Sunday, July 5, 2009

Chucho Valdes, July 4

There are concerts that I (and perhaps you?) attend that engage me on one level or on a variety of levels, and I leave the venue feeling somewhere on the spectrum between pleased and appreciative to ecstatic. Then there are concerts that simply make me warm (no make that hot) and sweaty. The Chucho Valdes show at the Centre last night was one of those concerts. From the opening medley of Ellington songs, starting with Satin Doll, treated with a distinctly Cuban flavour to the next song, Weather Report’s Birdland, to the final encore featuring a spirited imitative interchange between Valdes and percussionist Yoraldi Abreu, the rhythmic winds provided by the band combined with Chucho’s unending melodic sense and lyricism engulfed me, from my tapping toes to my bobbing head.

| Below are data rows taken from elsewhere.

(** * NickScherbakov-dashboard: the reporting pipeline and the runner health check

    A shallow embedding of [generate_dashboard.py] and [runner-health-check.py].

    - [Py] holds the Python built-ins the two scripts lean on: [sorted] with a
      key and [reverse=True], [sum], [//], [str], the [:,] format and the
      insertion-ordered [defaultdict(int)].
    - [Dashboard] is [generate_dashboard.py]: the fetch loop, the two chart
      functions, the README and the HTML renderers, with the HTTP client as
      an oracle and the files written as explicit state.
    - [HealthCheck] is [runner-health-check.py].

    Integers are [Z] (Python ints are unbounded), strings are byte strings
    (the literals below are the UTF-8 bytes of the source's literals). *)

From Stdlib Require Import ZArith List String Ascii Bool Lia.
From Stdlib Require Import Sorted Permutation DecimalString.
Import ListNotations.

Local Open Scope string_scope.
Local Open Scope list_scope.
Local Open Scope Z_scope.

(* ================================================================== *)
(** ** Python built-ins *)
(* ================================================================== *)

Module Py.

Section Sorting.

Variable A : Type.
Variable key : A -> Z.

(** One step of a stable ascending insertion: [x] comes from the left of
    everything in [l], so it stops in front of the first element whose key
    is not smaller. *)
Fixpoint insert_by (x : A) (l : list A) : list A :=
  match l with
  | [] => [x]
  | y :: l' => if key x <=? key y then x :: y :: l' else y :: insert_by x l'
  end.

(** A stable ascending sort. CPython's [list.sort] is a stable merge sort;
    a stable sort's result is fixed by the keys and the input order, so the
    insertion sort computes the same list. *)
Fixpoint sort_stable (l : list A) : list A :=
  match l with
  | [] => []
  | x :: l' => insert_by x (sort_stable l')
  end.

(** [sorted(l, key=key, reverse=reverse)]. As in CPython's [list.sort], a
    reverse sort reverses the list, sorts it ascending and stable, and
    reverses the result, which keeps equal keys in their input order. *)
Definition sorted (reverse : bool) (l : list A) : list A :=
  if reverse then rev (sort_stable (rev l)) else sort_stable l.

(** [a] stands before [b] in [l] (at two different positions). *)
Definition Before (a b : A) (l : list A) : Prop :=
  exists p m q, l = p ++ a :: m ++ b :: q.

(** Descending by key: every element is followed by keys no larger. *)
Definition Descending (l : list A) : Prop :=
  StronglySorted (fun a b => key b <= key a) l.

Definition Ascending (l : list A) : Prop :=
  StronglySorted (fun a b => key a <= key b) l.

(** The elements of [l] whose key is [k], in the order of [l]. *)
Definition with_key (k : Z) (l : list A) : list A :=
  filter (fun a => key a =? k) l.

End Sorting.

Arguments insert_by {A}.
Arguments sort_stable {A}.
Arguments sorted {A}.
Arguments Before {A}.
Arguments Descending {A}.
Arguments Ascending {A}.
Arguments with_key {A}.

(** [l[:k]] for a limit [k >= 0]. *)
Definition slice_to {A : Type} (k : nat) (l : list A) : list A := firstn k l.

(** [sum(...)] over integers. *)
Definition sum (l : list Z) : Z := fold_left Z.add l 0.

(** [len(l)] as a Python int. *)
Definition len {A : Type} (l : list A) : Z := Z.of_nat (List.length l).

(** [a // b]: floor division, [ZeroDivisionError] ([None]) when [b] is 0. *)
Definition floordiv (a b : Z) : option Z :=
  if b =? 0 then None else Some (a / b).

(** [str(n)] and [f"{n}"]. *)
Definition str (n : Z) : string := NilZero.string_of_int (Z.to_int n).

(** Commas between groups of three digits, on the digits least significant
    first. *)
Fixpoint group3 (digits : list ascii) : list ascii :=
  match digits with
  | a :: b :: c :: ((_ :: _) as more) => a :: b :: c :: ","%char :: group3 more
  | _ => digits
  end.

(** [f"{n:,}"]: the decimal digits with thousands separators, a leading
    minus sign for a negative number. *)
Definition format_comma (n : Z) : string :=
  let digits := list_ascii_of_string (NilZero.string_of_uint (N.to_uint (Z.abs_N n))) in
  String.append (if n <? 0 then "-" else "")
                (string_of_list_ascii (rev (group3 (rev digits)))).

(** [s[:k]] on a string. *)
Definition str_slice_to (k : nat) (s : string) : string := substring 0 k s.

(** A [defaultdict(int)] with string keys: a Python dict keeps its keys in
    insertion order, so it is an association list with distinct keys. *)
Definition dict : Type := list (string * Z).

(** [d[k]] with the default factory [int]. *)
Fixpoint dict_get (k : string) (d : dict) : Z :=
  match d with
  | [] => 0
  | (k', v) :: d' => if String.eqb k' k then v else dict_get k d'
  end.
(** * Guitar practice TUI: the session editor, the practice timer and the
    focus dispatcher, embedded in Rocq.

    Sources: [src/src/notion/types.ts], [src/src/notion/client.ts],
    [src/unnamed/part_002] (the [useSessionEditor] hook),
    [src/unnamed/part_006] (UI types), [src/unnamed/part_001] (library and
    search key handlers), [src/src/components/*.tsx] and the second [App]
    of [src/src/app.tsx].

    JavaScript numbers are modelled as [Z] where the program only ever
    holds integers there (minutes typed by the user, [Date.now()],
    indices) and as [Q] where a decimal can appear (actual minutes,
    accumulated milliseconds).  Arithmetic on [Q] is exact, where the
    program rounds every step to a double: results that depend on the
    last bits of such a value (for instance [actualMinutes * 60 * 1000]
    read back as milliseconds, or [Math.round] of a product near a half)
    are not claimed here.  [undefined]/[null] fields are [option]s.
    A remote call is recorded as a [StoreCall] in the order the code
    awaits it; the list of calls of an operation is the sequence it issues
    when every call resolves. *)

From Stdlib Require Import ZArith QArith List String Ascii Bool Lia.
Import ListNotations.

Open Scope Z_scope.
Lemma yearly_pointwise (r : Series) :
  Forall2 cell_le (values (resample_a mean_low r))
                  (values (resample_a mean_high r)).
Proof.
  rewrite !resample_a_values.
  induction (span (map year (index r))) as [|y ys IH]; simpl; constructor;
    [apply mean_low_le_high | exact IH].
Qed.

Lemma cell_le_same (a b : Cell) : cell_le a b -> cell_same a b.
Proof. destruct a, b; simpl; tauto. Qed.

(** X9.  For every input, [ghg] and [glg] called with the same arguments end
    the same way.  With [output = "mean"] both raise the same exception, or
    both return NaN, or both return numbers.  With [output = "yearly"] both
    raise the same exception, or both return the scalar NaN, or they return
    series over the same years that are NaN in the same years. *)
Theorem ghg_glg_paired :
  match ghg ml tmin tmax key fill_method limit "mean",
        glg ml tmin tmax key fill_method limit "mean" with
  | Ok (Scalar h), Ok (Scalar l) => cell_same l h
  | Raise e1, Raise e2 => e1 = e2
  | _, _ => False
  end
  /\ match ghg ml tmin tmax key fill_method limit "yearly",
           glg ml tmin tmax key fill_method limit "yearly" with
     | Ok (Yearly yh), Ok (Yearly yl) =>
         index yl = index yh /\ Forall2 cell_same (values yl) (values yh)
     | Ok (Scalar None), Ok (Scalar None) => True
     | Raise e1, Raise e2 => e1 = e2
     | _, _ => False
     end.
Proof.
  unfold ghg, glg.
  destruct (bykey ml key tmin tmax) as [s|e] eqn:Hk.
  2: { rewrite !(gxg_key_error _ _ e Hk). split; reflexivity. }
  destruct (resample_fill fill_method limit s) as [filled|e] eqn:Hf.
  2: { rewrite !(gxg_fill_error _ _ s e Hk Hf). split; reflexivity. }
  rewrite !(gxg_filled ml tmin tmax key fill_method limit s filled Hk Hf).
  destruct (np_any the14or28 filled); simpl.
  - split; [apply cell_le_same, yearly_low_le_high |].
    split; [apply resample_a_index |].
    eapply Forall2_impl; [| apply yearly_pointwise].
    intros a b. apply cell_le_same.
  - split; exact I.
Qed.

(** X10.  [gxg] with [output = "mean"] is the mean, skipping NaN, of the
    series it returns with [output = "yearly"]; where the yearly call
    returns NaN or raises, the mean call does the same. *)
Theorem gxg_mean_of_yearly (year_agg : Series -> Cell) :
  gxg ml year_agg tmin tmax key fill_method limit "mean"
  = match gxg ml year_agg tmin tmax key fill_method limit "yearly" with
    | Ok (Yearly yearly) => Ok (Scalar (series_mean yearly))
    | r => r
    end.
Proof.
  destruct (bykey ml key tmin tmax) as [s|e] eqn:Hk.
  2: { rewrite !(gxg_key_error _ _ e Hk). reflexivity. }
  destruct (resample_fill fill_method limit s) as [filled|e] eqn:Hf.
  2: { rewrite !(gxg_fill_error _ _ s e Hk Hf). reflexivity. }
  rewrite !(gxg_filled ml tmin tmax key fill_method limit s filled Hk Hf).
  destruct (np_any the14or28 filled); reflexivity.
Qed.

Lemma spring_sample_inspring (t : Timestamp) :
  the14or28 t = true -> isinspring t = spring_sample t.
Proof.
  unfold the14or28, isinspring, spring_sample. intros H.
  apply orb_true_iff in H as [H|H]; apply Z.eqb_eq in H; rewrite H; simpl;
    destruct (month t =? 3)%Z, (month t =? 4)%Z; reflexivity.
Qed.

Lemma loc_mask_ext_in (f g : Timestamp -> bool) (s : Series) :
  (forall t, In t (index s) -> f t = g t) -> loc_mask f s = loc_mask g s.
Proof.
  unfold loc_mask, index. induction s as [|[t c] s IH]; simpl; intros H;
    [reflexivity |].
  rewrite (H t (or_introl eq_refl)), IH; [reflexivity |].
  intros t' Ht'. apply H. now right.
Qed.

(** On samples of the 14th and 28th the spring aggregator of [gvg] is the
    mean over 14 March, 28 March and 14 April. *)
Lemma mean_spring_samples (g : Series) :
  (forall t, In t (index g) -> the14or28 t = true) ->
  __mean_spring__ g = series_mean (loc_mask spring_sample g).
Proof.
  intros H. unfold __mean_spring__, __inspring__.
  rewrite <- (loc_mask_ext_in isinspring spring_sample g)
    by (intros t Ht; apply spring_sample_inspring; now apply H).
  destruct (np_any isinspring g) eqn:E; [reflexivity |].
  now rewrite (np_any_false_loc_mask _ _ E).
Qed.

Lemma retained_year_group (filled : Series) (y : Z) (t : Timestamp) :
  In t (index (filter (fun p => (year (fst p) =? y)%Z) (retained filled))) ->
  the14or28 t = true.
Proof.
  unfold index. intros H. apply in_map_iff in H as [[t' c] [<- Hin]].
  apply filter_In in Hin as [Hin _]. unfold retained, loc_mask in Hin.
  apply filter_In in Hin as [_ Hin]. exact Hin.
Qed.

(** X11.  [gvg] is [gxg] with the yearly mean of the values of 14 March,
    28 March and 14 April, as its docstring says: of the spring window
    14 March..14 April only these three dates survive the sampling on the
    14th and 28th. *)
Theorem gvg_three_dates (output : string) :
  gvg ml tmin tmax key fill_method limit output
  = gxg ml (fun g => series_mean (loc_mask spring_sample g))
        tmin tmax key fill_method limit output.
Proof.
  unfold gvg.
  destruct (bykey ml key tmin tmax) as [s|e] eqn:Hk.
  2: { rewrite !(gxg_key_error _ _ e Hk). reflexivity. }
  destruct (resample_fill fill_method limit s) as [filled|e] eqn:Hf.
  2: { rewrite !(gxg_fill_error _ _ s e Hk Hf). reflexivity. }
  rewrite !(gxg_filled ml tmin tmax key fill_method limit s filled Hk Hf).
  destruct (np_any the14or28 filled); [| reflexivity]. simpl.
  assert (E : resample_a __mean_spring__ (retained filled)
              = resample_a (fun g => series_mean (loc_mask spring_sample g))
                           (retained filled)).
  { unfold resample_a. apply map_ext. intros y. f_equal.
    apply mean_spring_samples. intros t Ht.
    exact (retained_year_group filled y t Ht). }
  rewrite E. reflexivity.
Qed.

End GxgSteps.

Example gvg_ex :
  exists v,
    gvg (P := rational_only)
        (constant_model [] [(on 2020 3 14, Some 1%Q); (on 2020 3 20, Some 50%Q);
                            (on 2020 3 28, Some 2%Q); (on 2020 4 14, Some 6%Q);
                            (on 2020 4 28, Some 70%Q)] [] [] [] 0)
        None None "simulated" None None "mean"
    = Ok (Scalar (Some v)) /\ (v == 3)%Q.
Proof. eexists. split; [vm_compute; reflexivity | reflexivity]. Qed.

(** ** Years with few samples *)

Lemma Qsum_insert_sorted (x : Q) (l : list Q) :
  (Qsum (insert_sorted x l) == x + Qsum l)%Q.
Proof.
  induction l as [|y r IH]; simpl; [reflexivity |].
  destruct (Qle_bool x y); simpl; [reflexivity |].
  rewrite IH. ring.
Qed.

Lemma Qsum_sort_values (l : list Q) : (Qsum (sort_values l) == Qsum l)%Q.
Proof.
  induction l as [|x l IH]; simpl; [reflexivity |].
  now rewrite Qsum_insert_sorted, IH.
Qed.

Lemma mean_valid_eq (l1 l2 : list Q) :
  length l1 = length l2 -> (Qsum l1 == Qsum l2)%Q ->
  cell_eq (mean_valid l1) (mean_valid l2).
Proof.
  intros Hlen Hsum.
  destruct l1 as [|x1 l1], l2 as [|x2 l2]; try discriminate; [exact I |].
  unfold mean_valid, cell_eq, Qlen. rewrite Hlen, Hsum. reflexivity.
Qed.
Definition value (x : t) : str :=
  match x with
  | OVERGENERALIZATION => lit "overgeneralization"
  | CAUSAL_REVERSAL => lit "causal_reversal"
  | FALSE_DILEMMA => lit "false_dilemma"
  | SLIPPERY_SLOPE => lit "slippery_slope"
  | AD_HOMINEM => lit "ad_hominem"
  | CIRCULAR_REASONING => lit "circular_reasoning"
  | STRAWMAN => lit "strawman"
  | HASTY_GENERALIZATION => lit "hasty_generalization"
  | POST_HOC => lit "post_hoc"
  end.

Definition members : list t :=
  [ OVERGENERALIZATION; CAUSAL_REVERSAL; FALSE_DILEMMA; SLIPPERY_SLOPE;
    AD_HOMINEM; CIRCULAR_REASONING; STRAWMAN; HASTY_GENERALIZATION;
    POST_HOC ].

(** The member a decoded value denotes: a [str] equal to a member's value. *)
Definition of_json (v : json) : option t :=
  match v with
  | JStr s => find (fun x => str_eqb s (value x)) members
  | _ => None
  end.

End LogicalFallacyType.

Module LogicalFallacy.

Record t := {
  type : LogicalFallacyType.t;
  location : str;
  description : str;
  severity : float
}.

Definition create (env : environment) (f : LogicalFallacyAgent.fallacy) : outcome t :=
  ty <- match LogicalFallacyType.of_json (LogicalFallacyAgent.type f) with
        | Some x => Ok x
        | None => invalid env "LogicalFallacy" "type"
        end ;;
  loc <- text_field env "LogicalFallacy" "location" (LogicalFallacyAgent.location f) ;;
  descr <- text_field env "LogicalFallacy" "description" (LogicalFallacyAgent.description f) ;;
  sev <- unit_field env "LogicalFallacy" "severity" (LogicalFallacyAgent.severity f) ;;
  Ok {| type := ty; location := loc; description := descr; severity := sev |}.

End LogicalFallacy.

Module ArgumentComponent.

Record t := {
  type : str;
  content : str;
  location : str
}.

Definition create (env : environment) (c : ArgumentStructureAgent.component) : outcome t :=
  ty <- text_field env "ArgumentComponent" "type" (ArgumentStructureAgent.type c) ;;
  con <- text_field env "ArgumentComponent" "content" (ArgumentStructureAgent.content c) ;;
  loc <- text_field env "ArgumentComponent" "location" (ArgumentStructureAgent.location c) ;;
  Ok {| type := ty; content := con; location := loc |}.

End ArgumentComponent.

Module ReasoningDepthResult.

Record t := {
  score : float;
  has_causal_analysis : bool;
  has_comparative_analysis : bool;
  analysis_levels : Z;
  depth_explanation : str
}.

Definition create (env : environment) (d : ReasoningDepthAgent.analysis) : outcome t :=
  s <- unit_field env "ReasoningDepthResult" "score" (ReasoningDepthAgent.score d) ;;
  Ok {| score := s;
        has_causal_analysis := ReasoningDepthAgent.has_causal_analysis d;
        has_comparative_analysis := ReasoningDepthAgent.has_comparative_analysis d;
        analysis_levels := ReasoningDepthAgent.analysis_levels d;
        depth_explanation := ReasoningDepthAgent.depth_explanation d |}.

End ReasoningDepthResult.

Module ArgumentStructureResult.

Record t := {
  score : float;
  has_clear_structure : bool;
  paragraph_coherence : float;
  argument_components : list ArgumentComponent.t;
  structure_explanation : str
}.

Definition create (env : environment) (d : ArgumentStructureAgent.analysis)
    (components : list ArgumentComponent.t) : outcome t :=
  s <- unit_field env "ArgumentStructureResult" "score" (ArgumentStructureAgent.score d) ;;
  c <- unit_field env "ArgumentStructureResult" "paragraph_coherence"
         (ArgumentStructureAgent.paragraph_coherence d) ;;
  Ok {| score := s;
        has_clear_structure := ArgumentStructureAgent.has_clear_structure d;
        paragraph_coherence := c;
        argument_components := components;
        structure_explanation := ArgumentStructureAgent.structure_explanation d |}.

End ArgumentStructureResult.

Module ConsistencyResult.

Record t := {
  score : float;
  contradictions : list str;
  consistency_explanation : str
}.

Definition create (env : environment) (d : ConsistencyAgent.analysis) : outcome t :=
  s <- unit_field env "ConsistencyResult" "score" (ConsistencyAgent.score d) ;;
  Ok {| score := s;
        contradictions := ConsistencyAgent.contradictions d;
        consistency_explanation := ConsistencyAgent.consistency_explanation d |}.

End ConsistencyResult.

Module LogicalFallacyResult.

Record t := {
  score : float;
  fallacies : list LogicalFallacy.t;
  fallacy_explanation : str
}.

Definition create (env : environment) (d : LogicalFallacyAgent.analysis)
    (fallacies : list LogicalFallacy.t) : outcome t :=
  s <- unit_field env "LogicalFallacyResult" "score" (LogicalFallacyAgent.score d) ;;
  Ok {| score := s;
        fallacies := fallacies;
        fallacy_explanation := LogicalFallacyAgent.fallacy_explanation d |}.

End LogicalFallacyResult.

Module ReasoningLogicEvaluation.

Record t := {
  article_title : option str;
  overall_score : float;
  reasoning_depth : ReasoningDepthResult.t;
  argument_structure : ArgumentStructureResult.t;
  consistency : ConsistencyResult.t;
  logical_fallacies : LogicalFallacyResult.t;
  strengths : list str;
  weaknesses : list str;
  recommendations : list str
}.

Definition create (env : environment) (title : option str) (overall : float)
    (rd : ReasoningDepthResult.t) (ast : ArgumentStructureResult.t)
    (cs : ConsistencyResult.t) (lf : LogicalFallacyResult.t)
    (strengths weaknesses recommendations : list str) : outcome t :=
  o <- unit_field env "ReasoningLogicEvaluation" "overall_score" overall ;;
  Ok {| article_title := title;
        overall_score := o;
        reasoning_depth := rd;
        argument_structure := ast;
        consistency := cs;
        logical_fallacies := lf;
        strengths := strengths;
        weaknesses := weaknesses;
        recommendations := recommendations |}.

End ReasoningLogicEvaluation.

(** ** The evaluator ([insight_engine/evaluators/reasoning_logic_evaluator.py]) *)

Module ReasoningLogicEvaluator.

(** The [weights] dictionary of [_calculate_overall_score]. *)
Definition weights (key : agent_name) : float :=
  match key with
  | ReasoningDepth => 0.30
  | ArgumentStructure => 0.30
  | Consistency => 0.25
  | LogicalFallacies => 0.15
  end.

Definition _calculate_overall_score
    (reasoning_depth : ReasoningDepthResult.t)
    (argument_structure : ArgumentStructureResult.t)
    (consistency : ConsistencyResult.t)
    (logical_fallacies : LogicalFallacyResult.t) : float :=
  let overall :=
    ReasoningDepthResult.score reasoning_depth * weights ReasoningDepth
    + ArgumentStructureResult.score argument_structure * weights ArgumentStructure
    + ConsistencyResult.score consistency * weights Consistency
    + LogicalFallacyResult.score logical_fallacies * weights LogicalFallacies in
  py_round overall 3.

(** The two lists [_identify_strengths_weaknesses] appends to. *)
Record findings := { strengths : list str; weaknesses : list str }.

Definition strength (s : str) (f : findings) : findings :=
  {| strengths := strengths f ++ [s]; weaknesses := weaknesses f |}.

Definition weakness (s : str) (f : findings) : findings :=
  {| strengths := strengths f; weaknesses := weaknesses f ++ [s] |}.

(** [if cond: step] *)
Definition when {S} (cond : bool) (step : S -> S) (st : S) : S :=
  if cond then step st else st.

Definition len {A} (l : list A) : Z := Z.of_nat (length l).

(** The four blocks of [_identify_strengths_weaknesses], in order. *)
Definition depth_findings (reasoning_depth : ReasoningDepthResult.t)
    (f : findings) : findings :=
  let r := reasoning_depth in
  if 0.7 <=? ReasoningDepthResult.score r then
    let f := when (ReasoningDepthResult.has_causal_analysis r)
               (strength (lit "包含清晰的因果分析")) f in
    let f := when (ReasoningDepthResult.has_comparative_analysis r)
               (strength (lit "进行了有效的比较分析")) f in
    when (3 <=? ReasoningDepthResult.analysis_levels r)%Z
      (strength (lit "具有" ++ of_Z (ReasoningDepthResult.analysis_levels r)
                 ++ lit "层次的深入分析")) f
  else
    let f := when (negb (ReasoningDepthResult.has_causal_analysis r))
               (weakness (lit "缺乏因果关系分析")) f in
    let f := when (negb (ReasoningDepthResult.has_comparative_analysis r))
               (weakness (lit "缺少比较分析")) f in
    when (ReasoningDepthResult.analysis_levels r <? 2)%Z
      (weakness (lit "分析层次不够深入")) f.

Definition structure_findings (argument_structure : ArgumentStructureResult.t)
    (f : findings) : findings :=
  let a := argument_structure in
  if 0.7 <=? ArgumentStructureResult.score a then
    let f := when (ArgumentStructureResult.has_clear_structure a)
               (strength (lit "论证结构清晰有序")) f in
    when (0.7 <=? ArgumentStructureResult.paragraph_coherence a)
      (strength (lit "段落衔接自然流畅")) f
  else
    let f := when (negb (ArgumentStructureResult.has_clear_structure a))
               (weakness (lit "论证结构不够清晰")) f in
    when (ArgumentStructureResult.paragraph_coherence a <? 0.6)
      (weakness (lit "段落衔接有待改进")) f.

Definition consistency_findings (consistency : ConsistencyResult.t)
    (f : findings) : findings :=
  let c := consistency in
  if 0.8 <=? ConsistencyResult.score c then
    strength (lit "内部逻辑一致，无明显矛盾") f
  else
    match ConsistencyResult.contradictions c with
    | _ :: _ =>
      weakness (lit "存在" ++ of_Z (len (ConsistencyResult.contradictions c))
                ++ lit "处内部矛盾") f
    | [] => f
    end.

Definition fallacy_findings (logical_fallacies : LogicalFallacyResult.t)
    (f : findings) : findings :=
  let l := logical_fallacies in
  if 0.8 <=? LogicalFallacyResult.score l then
    strength (lit "论证严谨，无明显逻辑谬误") f
  else
    match LogicalFallacyResult.fallacies l with
    | _ :: _ =>
      weakness (lit "检测到" ++ of_Z (len (LogicalFallacyResult.fallacies l))
                ++ lit "个逻辑谬误") f
    | [] => f
    end.

Definition _identify_strengths_weaknesses
    (reasoning_depth : ReasoningDepthResult.t)
    (argument_structure : ArgumentStructureResult.t)
    (consistency : ConsistencyResult.t)
    (logical_fallacies : LogicalFallacyResult.t) : list str * list str :=
  let f := {| strengths := []; weaknesses := [] |} in
  let f := depth_findings reasoning_depth f in
  let f := structure_findings argument_structure f in
  let f := consistency_findings consistency f in
  let f := fallacy_findings logical_fallacies f in
  (strengths f, weaknesses f).

(** [recommendations.append(s)] *)
Definition recommend (s : str) (recommendations : list str) : list str :=
  recommendations ++ [s].

(** The four blocks of [_generate_recommendations], in order. *)
Definition depth_recommendations (reasoning_depth : ReasoningDepthResult.t)
    (rs : list str) : list str :=
  let r := reasoning_depth in
  if ReasoningDepthResult.score r <? 0.7 then
    let rs := when (negb (ReasoningDepthResult.has_causal_analysis r))
                (recommend (lit "增加因果关系分析，探讨现象背后的原因和影响")) rs in
    let rs := when (negb (ReasoningDepthResult.has_comparative_analysis r))
                (recommend (lit "加入比较分析，如历史对比或同行业对比")) rs in
    when (ReasoningDepthResult.analysis_levels r <? 2)%Z
      (recommend (lit "深化分析层次，从表面现象深入到深层原因和潜在影响")) rs
  else rs.

Definition structure_recommendations (argument_structure : ArgumentStructureResult.t)
    (rs : list str) : list str :=
  let a := argument_structure in
  if ArgumentStructureResult.score a <? 0.7 then
    let rs := when (negb (ArgumentStructureResult.has_clear_structure a))
                (recommend (lit "优化文章结构，确保论点、论据、结论的逻辑顺序清晰")) rs in
    when (ArgumentStructureResult.paragraph_coherence a <? 0.6)
      (recommend (lit "改善段落间的衔接，使用过渡句使论述更流畅")) rs
  else rs.

Definition consistency_recommendations (consistency : ConsistencyResult.t)
    (rs : list str) : list str :=
  let c := consistency in
  if (ConsistencyResult.score c <? 0.8)
     && negb (Nat.eqb (length (ConsistencyResult.contradictions c)) 0)
  then recommend (lit "检查并解决内部矛盾，确保论述前后一致") rs
  else rs.

Definition fallacy_recommendations (logical_fallacies : LogicalFallacyResult.t)
    (rs : list str) : list str :=
  let l := logical_fallacies in
  match LogicalFallacyResult.fallacies l with
  | _ :: _ =>
    fold_left
      (fun rs fallacy =>
         recommend (lit "修正逻辑谬误：" ++ LogicalFallacy.description fallacy) rs)
      (firstn 2 (LogicalFallacyResult.fallacies l)) rs
  | [] => rs
  end.

Definition _generate_recommendations
    (reasoning_depth : ReasoningDepthResult.t)
    (argument_structure : ArgumentStructureResult.t)
    (consistency : ConsistencyResult.t)
    (logical_fallacies : LogicalFallacyResult.t) : list str :=
  let rs := [] in
  let rs := depth_recommendations reasoning_depth rs in
  let rs := structure_recommendations argument_structure rs in
  let rs := consistency_recommendations consistency rs in
  let rs := fallacy_recommendations logical_fallacies rs in
  rs.

Section Evaluate.

Variable env : environment.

When his sister, Mayra, made her way to the stage for the last two numbers and made an effort to get the audience to clap (she was successful), and sing (Besame Mucho; success again!) and then to get on their feet (again, success!), she did what should have been done from the beginning. She got people to be involved and to move. How could you not have been to that moment? When everybody else settled back into their seats for the encore, this nearly boiling blogger had to move to the side to keep his hyperactive body going.

As I have been saying for years, Chucho Valdes is one of those pianists, perhaps due to his imposing physical stature and massive hands, who doesn’t just play the piano; he devours the keyboard. But as Ray Anderson said so aptly earlier in the day, there are players who have tremendous technique but don’t touch you. Nothing could be farther from the case with Chucho. When he plays, the size of his heart matches that of his hands. While he is capable of playing softly and tenderly on ballads, he never stops swinging. And even when he is “rocking out”, the lushness and emotion in his playing are always there.

His band mates complement him and each other perfectly. Lazaro Rivero Alarcon on bass, while not flashy, is more than solid. The percussion section, Juan Carlos Castro Rojas drums and the aforementioned Abreu, are truly a team. Their interplay with Chucho consistently takes the band to that next level of audience butt moving. They were provided with a few opportunities to solo and generally these took the form of one backing the other and vice versa and all-out percussive assault by the both of them. Rojas exuded such joy throughout the set that you couldn’t help but feel infected by it. And when was the last time you heard so much cowbell from one drummer and kept wanting more? Abreu appears to be a humble young man with immense chops, content to move along the band as a team player, but when given the opportunity to take centre stage as he did with Alcaron on a dual shekere/guiro solo at the end, he shines. I only wish that we could have heard more from Mayra. Not only did she bring energy to the band and to the crowd, but also demonstrated great non-verbal vocalizing ability as well as an ability to get her chops around a tune.

After the show, we went to O'Doul's, where Chucho sat in on three songs.